I couldn’t forgive myself. I denied that was true though. But it was most definitely true. Somehow, I was still in the closet, just a different one.
A week ago tonight, someone I hold close to my heart invited me to dinner and the course of our discussion came to them wanting me to know with certainty that they forgive me. That they believe in their heart that they’ve become a bigger and better person because of me and all that’s happened. I believe so much in the bigness of people. I believed, always, that this individual would find forgiveness for me simply because that’s who they are. And I also believed, with my whole heart, that I would be okay if they didn’t. Or if I never actually heard those words from them.
I guess it’s true that you lie best when you lie to yourself. And so I was unprepared for the shock wave of emotion hearing those words, and the deep discussion that followed, unleashed in me as I walked away from a hug in the parking lot. I was unprepared for the instant recognition of the weight of the guilt I was still carrying – and the even more immediate and full impact of its release. Those words broke me open and forgiveness for myself poured in right behind them. It was an unexpected and magical gift of the kind that I would guess doesn’t happen very often in the middle of New Hamburg.
All of us have taken different roads to get here but I see now that it’s been key just to let time pass. Sure, you need to cry and wallow and lament and therapy and scratch your way back to the surface, too – but time is like a laxative, man. It softens things.
And then one day, sitting on a bench in the sun, you close your eyes, put your head back and realize that you are okay. That you can finally forgive yourself. That your happiness jar overflows. Because you’ve worked hard. And because no joyous life can exist without one marred by sometimes what amounts to nothing more than your own desperate, self-inflicted, strife.
So, this is most of what came to me at 5:30 this morning when I woke out of a dead sleep with a burning desire to go downstairs and look through the contents of the happiness jar.
You never know when a story will come to you. Or how. (I tend to believe in Liz Gilbert’s magical thinking on this. Like, magical in the Hogwarts sense. A story for another day.) But sometimes you find yourself writing a story you never imagined needing to write. And sometimes it’s a story you’ve needed to write with such intensity so as to save yourself. It is absolutely Divine – with a capital D.
I am a meaning-maker. (Thank you for pointing this out to me, Lori Hoffman). A maker of meaning – not for you – mostly, for me. Writing is my process for processing. My lifeboat. My church. And my salvation. I often feel compelled to write short pieces of the full story – because that’s how I’m making sense of it… in small pieces.
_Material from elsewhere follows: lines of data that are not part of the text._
(* ===== verification/UmallocProps.v ===== *)
(** * malloc and free *)

From S2P Require Import Prelude Riscv Mem Umalloc UmallocHeap.

Section Malloc.
Context (base : Z) (grant : Z -> Z -> bool).
Abbreviation heap_ok := (heap_ok base).
Abbreviation gives := (gives base).

(** ** The loop of [malloc] *)

Lemma loop_step fuel n prevp p s :
  malloc_loop base grant (S fuel) n prevp p s =
  if n <=? hsize (h_mem s) p then take_block n prevp p s
  else if p =? freep s then
    (let! p := morecore base grant n in
     if p =? 0 then mret_ 0
     else let! next := get_ptr p in malloc_loop base grant fuel n p next) s
  else malloc_loop base grant fuel n p (hptr (h_mem s) p) s.
Proof.
  cbn [malloc_loop]. unfold get_size at 1. mstep. destruct (n <=? _); [done|].
  mstep. by destruct (p =? _).
Qed.

(** Going over the blocks [seg], none of which is [freep]: the loop takes one, or
    goes on after them. *)
Lemma walk_ok s (L : list Z) seg z nunits fuel : forall prevp,
  hseg (h_mem s) (hptr (h_mem s) prevp) seg z -> prevp ∈ L ->
  Forall (fun x => x.1 ∈ L /\ x.1 <> freep s) seg ->
  (exists x, x ∈ L /\ nunits <= hsize (h_mem s) (hptr (h_mem s) x) /\
     malloc_loop base grant (length seg + fuel) nunits prevp (hptr (h_mem s) prevp) s
     = take_block nunits x (hptr (h_mem s) x) s) \/
  (Forall (fun x => x.2 < nunits) seg /\ exists x, x ∈ L /\ hptr (h_mem s) x = z /\
     malloc_loop base grant (length seg + fuel) nunits prevp (hptr (h_mem s) prevp) s
     = malloc_loop base grant fuel nunits x z s).
Proof.
  induction seg as [|[p n] seg IH]; intros prevp HL Hin F; cbn [length Nat.add].
  - cbn [hseg] in HL. rewrite HL. right. eauto.
  - destruct HL as (Ep & En & HL). apply Forall_cons in F as [[Hp Np] F]. cbn [fst] in *.
    rewrite loop_step, Ep, En. destruct (Z.leb_spec nunits n).
    + left. exists prevp. rewrite Ep, En. done.
    + rewrite (proj2 (Z.eqb_neq _ _) Np).
      destruct (IH p HL Hp F) as [(x & ? & ? & E) | (? & x & ? & ? & E)].
      * left. exists x. done.
      * right. split; [by constructor|]. exists x. done.
Qed.

(** One round of the list from [freep]: a block that fits is taken, or every free
    block is too small and the loop asks for more. *)
Lemma round_ok s fl al nunits fuel :
  heap_ok s fl al -> 0 < nunits ->
  (exists x, x ∈ ((base, 0) :: fl).*1 /\ nunits <= hsize (h_mem s) (hptr (h_mem s) x) /\
     malloc_loop base grant (length fl + S fuel) nunits (freep s) (hptr (h_mem s) (freep s)) s
     = take_block nunits x (hptr (h_mem s) x) s) \/
  (Forall (fun x => x.2 < nunits) fl /\
     malloc_loop base grant (length fl + S fuel) nunits (freep s) (hptr (h_mem s) (freep s)) s
     = (let! p := morecore base grant nunits in
        if p =? 0 then mret_ 0
        else let! next := get_ptr p in malloc_loop base grant fuel nunits p next) s).
Proof.
  intros H Hn. pose proof (hk_freep _ _ _ _ H) as Hp. destruct (hk_list _ _ _ _ H) as [HL HG HP].
  pose proof Hp as ([fp nf] & Ef & Hin)%list_elem_of_fmap. cbn [fst] in Ef.
  apply list_elem_of_split in Hin as (l1 & l2 & E). rewrite E in HL, HG.
  pose proof (gaps_headers _ _ _ _ _ HG) as [A1 A2].
  apply hseg_app in HL as (b & HL1 & -> & Es & HL2).
  assert (length fl = length (l2 ++ l1)) as EL
    by (apply (f_equal length) in E; rewrite length_app in *; cbn in *; lia).
  destruct (walk_ok s ((base, 0) :: fl).*1 (l2 ++ l1) fp nunits (S fuel) fp) as [(x & Hx & Hs & EW) | (F & x & Hx & Ex & EW)].
  - apply hseg_app. eauto.
  - by rewrite <- Ef.
  - apply Forall_forall. intros y Hy. rewrite Ef. split.
    + apply list_elem_of_fmap. exists y. split; [done|]. rewrite E. set_solver.
    + apply elem_of_app in Hy as [Hy|Hy]; pick Hy; unfold hdr_apart in *; lia.
  - left. exists x. rewrite Ef, EL. done.
  - rewrite loop_step, Es in EW. destruct (Z.leb_spec nunits nf).
    + left. exists x. rewrite Ex, Es, Ef, EL. done.
    + right. rewrite Ef, EL. rewrite Ef, Z.eqb_refl in EW. split; [|done].
      assert (Forall (fun x => x.2 < nunits) ((base, 0) :: fl)) as F'.
      { rewrite E. apply Forall_app in F as []. apply Forall_app. split; [done|]. by constructor. }
      by apply Forall_cons in F' as [_ ?].
Qed.

(** ** More memory *)

(** The kernel keeps a process below 2 GB: the machine has 128 MB. *)
Hypothesis grant_bounded : forall b n, grant b n = true -> b + n <= 2 ^ 31.

(** The number of units [morecore] asks for. *)
Definition core_units (nu : Z) : Z := Z.max nu 4096.

Lemma sbrk_heap s fl al nu :
  heap_ok s fl al -> 0 < nu -> h_brk s + 16 * nu <= 2 ^ 31 ->
  let s1 := UHeap (put_hsize (h_brk s) nu (h_mem s)) (freep s) (h_brk s + 16 * nu) in
  heap_ok s1 fl ((h_brk s, nu) :: al) /\ kept al s s1.
Proof.
  intros H Hn Hb s1. pose proof H as [Hb0 HL Hp FF FA FS FP FD HK].
  assert (only_hdr (h_brk s) (h_mem s) (h_mem s1)) as O by apply only_put_hsize.
  destruct (frame_kept base s (h_mem s1) (freep s) (h_brk s1) al) as [K FS']; [done | | done |].
  { apply Forall_forall. intros x Hx. pick Hx. unfold in_heap in *. intros a Ha. apply O. lia. }
  split; [|done]. apply heap_ok_intro; cbn [s1 h_mem freep h_brk]; try done; [|lia| | | | |].
  - destruct HL as [HL ? ?]. split; [|done..]. eapply hseg_ext; [exact O | | exact HL].
    constructor; [unfold hdr_apart; cbn; lia|]. apply Forall_forall. intros x Hx. pick Hx.
    unfold in_heap, hdr_apart in *. lia.
  - intros a Ha. pose proof (hk_covers _ _ _ _ a H Ha). lia.
  - constructor; [unfold in_heap; cbn; lia|]. eapply Forall_impl; [exact FA|]. intros x (? & ? & ?). unfold in_heap. lia.
  - constructor; [|done]. apply hsize_put_hsize. cbn. lia.
  - split; [|done]. apply Forall_forall. intros x Hx. pick Hx. unfold in_heap in *. lia.
  - constructor; [|by eapply hk_not_free]. intros a Ha Hc. cbn [fst snd] in Ha.
    pose proof (hk_covers _ _ _ _ a H Hc). lia.
Qed.

Lemma kept_trans al s1 s2 s3 : kept al s1 s2 -> kept al s2 s3 -> kept al s1 s3.
Proof.
  unfold kept. rewrite !Forall_forall. intros K1 K2 x Hx a Ha. by rewrite (K2 x), (K1 x).
Qed.

Lemma morecore_ok s fl al nu :
  heap_ok s fl al -> 0 < nu < 2 ^ 27 ->
  if grant (h_brk s) (16 * core_units nu) then
    exists s' fl', morecore base grant nu s = Ret (freep s') s' /\ heap_ok s' fl' al /\
      kept al s s' /\ h_brk s' = h_brk s + 16 * core_units nu /\ (length fl' <= S (length fl))%nat /\
      (forall a, covers fl' a <-> covers fl a \/ h_brk s <= a < h_brk s')
  else morecore base grant nu s = Ret 0 s.
Proof.
  intros H Hn. pose proof (hk_brk _ _ _ _ H) as HK. pose proof (hk_base _ _ _ _ H).
  unfold morecore, sbrk. replace (if nu <? 4096 then 4096 else nu) with (core_units nu)
    by (unfold core_units; destruct (Z.ltb_spec nu 4096); lia).
  set (n := core_units nu). assert (0 < n < 2 ^ 27) by (unfold n, core_units; lia).
  rewrite s32_small by (unfold sizeof_Header; lia).
  replace (n * sizeof_Header) with (16 * n) by (unfold sizeof_Header; lia).
  destruct (grant (h_brk s) (16 * n)) eqn:G.
  - pose proof (grant_bounded _ _ G). destruct (sbrk_heap s fl al n) as [Hs K1]; [done | lia | lia |].
    destruct (free_ok base _ fl [] al (h_brk s) n Hs) as (s' & fl' & E & H' & HLn & HC & K & B).
    exists s', fl'. cbn [h_brk] in B. rewrite B. split_and!; try done; [|by eapply kept_trans].
    erewrite bind_ret; [|mstep; rewrite G; reflexivity].
    rewrite (proj2 (Z.eqb_neq _ _)) by (unfold u64; change (-1 mod 2 ^ 64) with (2 ^ 64 - 1); lia).
    unfold set_size. rewrite u32_small, hplus_small by lia. mstep.
    cbn [set_mem h_mem freep h_brk]. by rewrite (bind_ret _ _ _ _ _ E).
  - erewrite bind_ret; [|mstep; rewrite G; reflexivity]. done.
Qed.

(** The block that the kernel has added is large enough. *)
Lemma core_fits s fl fl' al b n :
  heap_ok s fl' al -> 0 < n -> (forall a, covers fl' a <-> covers fl a \/ b <= a < b + 16 * n) ->
  exists x, x ∈ fl' /\ n <= x.2.
Proof.
  intros H Hn HC. assert (covers fl' b) as (x & Hx & Hb)%Exists_exists by (apply HC; lia).
  exists x. split; [done|]. pose proof (free_maximal _ _ _ _ x H Hx) as N. rewrite HC in N. intuition lia.
Qed.

Definition fits (fl : list block) (n : Z) : Prop := Exists (fun x => n <= x.2) fl.

Lemma freep_pos s fl al : heap_ok s fl al -> freep s <> 0.
Proof.
  intros H. pose proof (hk_base _ _ _ _ H). pose proof (hk_free _ _ _ _ H) as FF.
  pose proof (hk_freep _ _ _ _ H) as ([p n] & -> & [[= -> ->]|Hp]%elem_of_cons)%list_elem_of_fmap; [cbn; lia|].
  pick Hp. unfold in_heap in *. cbn [fst snd] in *. lia.
Qed.

Lemma loop_ok s fl al n fuel :
  heap_ok s fl al -> 0 < n < 2 ^ 27 -> (2 * length fl + 4 <= fuel)%nat ->
  let o := malloc_loop base grant fuel n (freep s) (hptr (h_mem s) (freep s)) s in
  (exists b s', o = Ret (b + 16) s' /\ gives s s' fl al b n /\
     (fits fl n -> h_brk s' = h_brk s)) \/
  (o = Ret 0 s /\ ~ fits fl n /\ grant (h_brk s) (16 * core_units n) = false).
Proof.
  intros H Hn Hf. cbv zeta. replace fuel with (length fl + S (fuel - S (length fl)))%nat by lia.
  destruct (round_ok s fl al n (fuel - S (length fl)) H) as [(x & Hx & Hs & ->) | [F ->]]; [lia| |].
  { left. destruct (take_ok base s fl al x n) as (b & s' & E & G & B); [done..|lia|]. eauto. }
  assert (~ fits fl n) as NF by (apply Forall_not_Exists; eapply Forall_impl; [exact F|]; cbn; lia).
  pose proof (morecore_ok s fl al n H Hn) as HM. destruct (grant _ _); [|right; by rewrite (bind_ret _ _ _ _ _ HM)].
  left. destruct HM as (s' & fl' & E & H' & K & B & HLn & HC). rewrite (bind_ret _ _ _ _ _ E).
  rewrite (proj2 (Z.eqb_neq _ _) (freep_pos _ _ _ H')). mstep.
  replace (fuel - S (length fl))%nat with (length fl' + S (fuel - S (S (length fl + length fl'))))%nat by lia.
  destruct (round_ok s' fl' al n (fuel - S (S (length fl + length fl'))) H') as [(x & Hx & Hs & ->) | [F' _]]; [lia| |].
  - destruct (take_ok base s' fl' al x n) as (b & s'' & E2 & (fl'' & H'' & K' & HC') & B'); [done..|lia|].
    exists b, s''. split_and!; [done| |by intros]. exists fl''. split_and!; [done | by eapply kept_trans |].
    intros a. rewrite HC', HC, B'. intuition lia.
  - destruct (core_fits s' fl fl' al (h_brk s) (core_units n)) as (x & Hx & ?); [done | unfold core_units; lia | by rewrite <- B |].
    pick Hx. unfold core_units in *. lia.
Qed.

(** ** The theorems *)

(** The heap of a program that has not called [malloc] yet, or one in use. *)
Definition heap_ready (s : uheap) (fl al : list block) : Prop :=
  heap_ok s fl al \/
  (freep s = 0 /\ fl = [] /\ al = [] /\ 0 < base /\ base + 16 <= h_brk s <= 2 ^ 31).

Lemma first_heap s :
  0 < base -> base + 16 <= h_brk s <= 2 ^ 31 ->
  heap_ok (UHeap (put_hsize base 0 (put_hptr base base (h_mem s))) base (h_brk s)) [] [].
Proof.
  intros Hb Hk. apply heap_ok_intro; cbn [h_mem freep h_brk]; try done; [|left|by intros a Ha%Exists_nil].
  split; [|done..]. cbn [hseg].
  rewrite hsize_put_hsize, hptr_put_hsize, hptr_put_hptr by lia. done.
Qed.

(** C9: [malloc] with a heap that is new or in use, for any size below 2 GB.  It
    always returns.  The block it returns has room for the bytes asked for, lies
    within memory that was free or that the kernel has just added, overlaps no
    allocated block and no block still free, and the program's data in its
    other blocks is unchanged.  The kernel is asked for memory only when no free
    block is large enough, and [malloc] returns 0 only when the kernel refuses;
    the heap then stays as it was. *)
Theorem malloc_correct s fl al nbytes :
  heap_ready s fl al -> 0 <= nbytes <= 2 ^ 31 - 32 ->
  let n := (nbytes + 15) / 16 + 1 in
  nbytes <= 16 * (n - 1) /\
  ((exists b s', malloc base grant nbytes s = Ret (b + 16) s' /\ gives s s' fl al b n /\
      (fits fl n -> h_brk s' = h_brk s)) \/
   (exists s', malloc base grant nbytes s = Ret 0 s' /\ heap_ok s' fl al /\ kept al s s' /\
      ~ fits fl n /\ grant (h_brk s) (16 * core_units n) = false)).
Proof.
  intros HR Hn n. assert (nbytes <= 16 * (n - 1) /\ 0 < n < 2 ^ 27) as [Hr Hn']
    by (unfold n; Z.to_euclidean_division_equations; lia).
  split; [done|]. unfold malloc. replace (nbytes + sizeof_Header - 1) with (nbytes + 15) by (unfold sizeof_Header; lia).
  change sizeof_Header with 16. fold n. rewrite u32_small by lia. mstep. unfold get_ptr. destruct HR as [H|(E & -> & -> & Hb & Hk)].
  - rewrite (proj2 (Z.eqb_neq _ _) (freep_pos _ _ _ H)). do 3 mstep.
    destruct (loop_ok s fl al n (list_fuel base s)) as [?|(E & ? & ?)]; [done | done | by eapply list_fuel_ok | by left |].
    right. exists s. split_and!; try done. apply Forall_forall. by intros.
  - rewrite E. pose proof (first_heap s Hb Hk) as H. set (s1 := UHeap _ _ _) in H.
    erewrite (bind_ret _ _ s base s1) by reflexivity. do 2 mstep.
    destruct (loop_ok s1 [] [] n (list_fuel base s1)) as [(b & s' & E' & (fl' & ? & _ & HC) & ?)|(E' & ? & ?)]; [done | done | by eapply list_fuel_ok | |].
    + left. exists b, s'. split_and!; [done| |done]. exists fl'. split_and!; [done | constructor | done].
    + right. exists s1. split_and!; try done. constructor.
Qed.

(** C10: [free], given any allocated block, in whatever order the program frees
    its blocks, terminates and makes exactly the bytes of the block free.  The
    free blocks stay apart from the allocated ones, no two of them touch, and
    the program's data in its other blocks is unchanged. *)
Theorem free_correct s fl al1 al2 bp n :
  heap_ok s fl (al1 ++ (bp, n) :: al2) ->
  exists s' fl', free base (bp + 16) s = Ret tt s' /\ heap_ok s' fl' (al1 ++ al2) /\
    (forall a, covers fl' a <-> covers fl a \/ bp <= a < bp + 16 * n) /\
    (forall x y, x ∈ fl' -> y ∈ fl' -> x.1 + 16 * x.2 <> y.1) /\
    kept (al1 ++ al2) s s' /\ h_brk s' = h_brk s.
Proof.
  intros H. destruct (free_ok base s fl al1 al2 bp n H) as (s' & fl' & E & H' & _ & HC & K & B).
  exists s', fl'. split_and!; try done. intros x y Hx Hy Exy.
  apply (free_maximal _ _ _ _ x H' Hx). pose proof (hk_free _ _ _ _ H') as F. pick Hy.
  unfold in_heap in *. eapply covers_in; [exact Hy | lia].
Qed.
End Malloc.

(** ** A program at work *)
Module MallocDemo.

(** The kernel gives up to 128 MB. *)
Definition kernel (b n : Z) : bool := b + n <=? 2 ^ 27.

Lemma kernel_bounded b n : kernel b n = true -> b + n <= 2 ^ 31.
Proof. unfold kernel. lia. Qed.

(** [base] is at 4096; two units are allocated at 8192, three at 8224, and two
    are free after them. *)
Definition demo_mem : memory :=
  put_hsize 8192 2 (put_hsize 8224 3 (put_hsize 8272 2 (put_hptr 8272 4096
    (put_hsize 4096 0 (put_hptr 4096 8272 ∅))))).
Definition demo_heap : uheap := UHeap demo_mem 4096 8304.

Lemma demo_ok : heap_ok 4096 demo_heap [(8272, 2)] [(8192, 2); (8224, 3)].
Proof.
  assert (forall p n, 4112 <= p -> 0 < n -> p + 16 * n <= 8304 -> in_heap 4096 8304 (p, n)) as I
    by (intros; unfold in_heap; cbn; lia).
  split; try (cbn; lia).
  - split; [by vm_compute | cbn; unfold room; lia | by repeat constructor].
  - left.
  - constructor; [apply I; lia | done].
  - constructor; [apply I; lia |]. constructor; [apply I; lia | done].
  - repeat constructor; by vm_compute.
  - cbn. split_and!; try done. repeat constructor. unfold apart. cbn. lia.
  - repeat constructor; unfold apart; cbn; lia.
Qed.

Lemma new_ready : heap_ready 4096 (UHeap ∅ 0 8192) [] [].
Proof. right. cbn. split_and!; done || lia. Qed.

Lemma malloc_correct_witness :
  heap_ready 4096 (UHeap ∅ 0 8192) [] [] /\
  (exists b s', malloc 4096 kernel 100 (UHeap ∅ 0 8192) = Ret (b + 16) s' /\
     gives 4096 (UHeap ∅ 0 8192) s' [] [] b 8).
Proof.
  split; [exact new_ready|].
  destruct (malloc_correct 4096 kernel kernel_bounded (UHeap ∅ 0 8192) [] [] 100 new_ready)
    as [_ [(b & s' & E & G & _) | (s' & _ & _ & _ & _ & E)]]; [lia | exists b, s'; split; assumption |].
  discriminate E.
Defined.

Lemma free_correct_witness :
  heap_ok 4096 demo_heap [(8272, 2)] [(8192, 2); (8224, 3)] /\
  exists s' fl', free 4096 (8224 + 16) demo_heap = Ret tt s' /\ heap_ok 4096 s' fl' [(8192, 2)].
Proof.
  split; [exact demo_ok|].
  destruct (free_correct 4096 demo_heap [(8272, 2)] [(8192, 2)] [] 8224 3 demo_ok) as (s' & fl' & ? & ? & _).
  eauto.
Defined.

End MallocDemo.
I share them with you because your reflections back to me are also how I make sense of it. And because people tell us all the time that it helps to hear the story and to know that they’re not alone in whichever of life’s closets they may find themselves in. I hope that is true.
What I’m trying to say, I guess, is that there are so many tiny revolutions in a life. A million ways we have to circle around ourselves to grow and change and be okay. Writing is mostly how I do it. And I appreciate beyond words that you stick with me. This is more long-winded than usual, I know.
I don’t think that I’ll ever really be able to make sense of everything that’s happened these last six years. And anyway, I don’t really think that’s necessary or supposed to happen anymore. But one thing I do know is that with time and mindfulness, understanding, heart – and most of all forgiveness – I’ve been able to make sense of myself.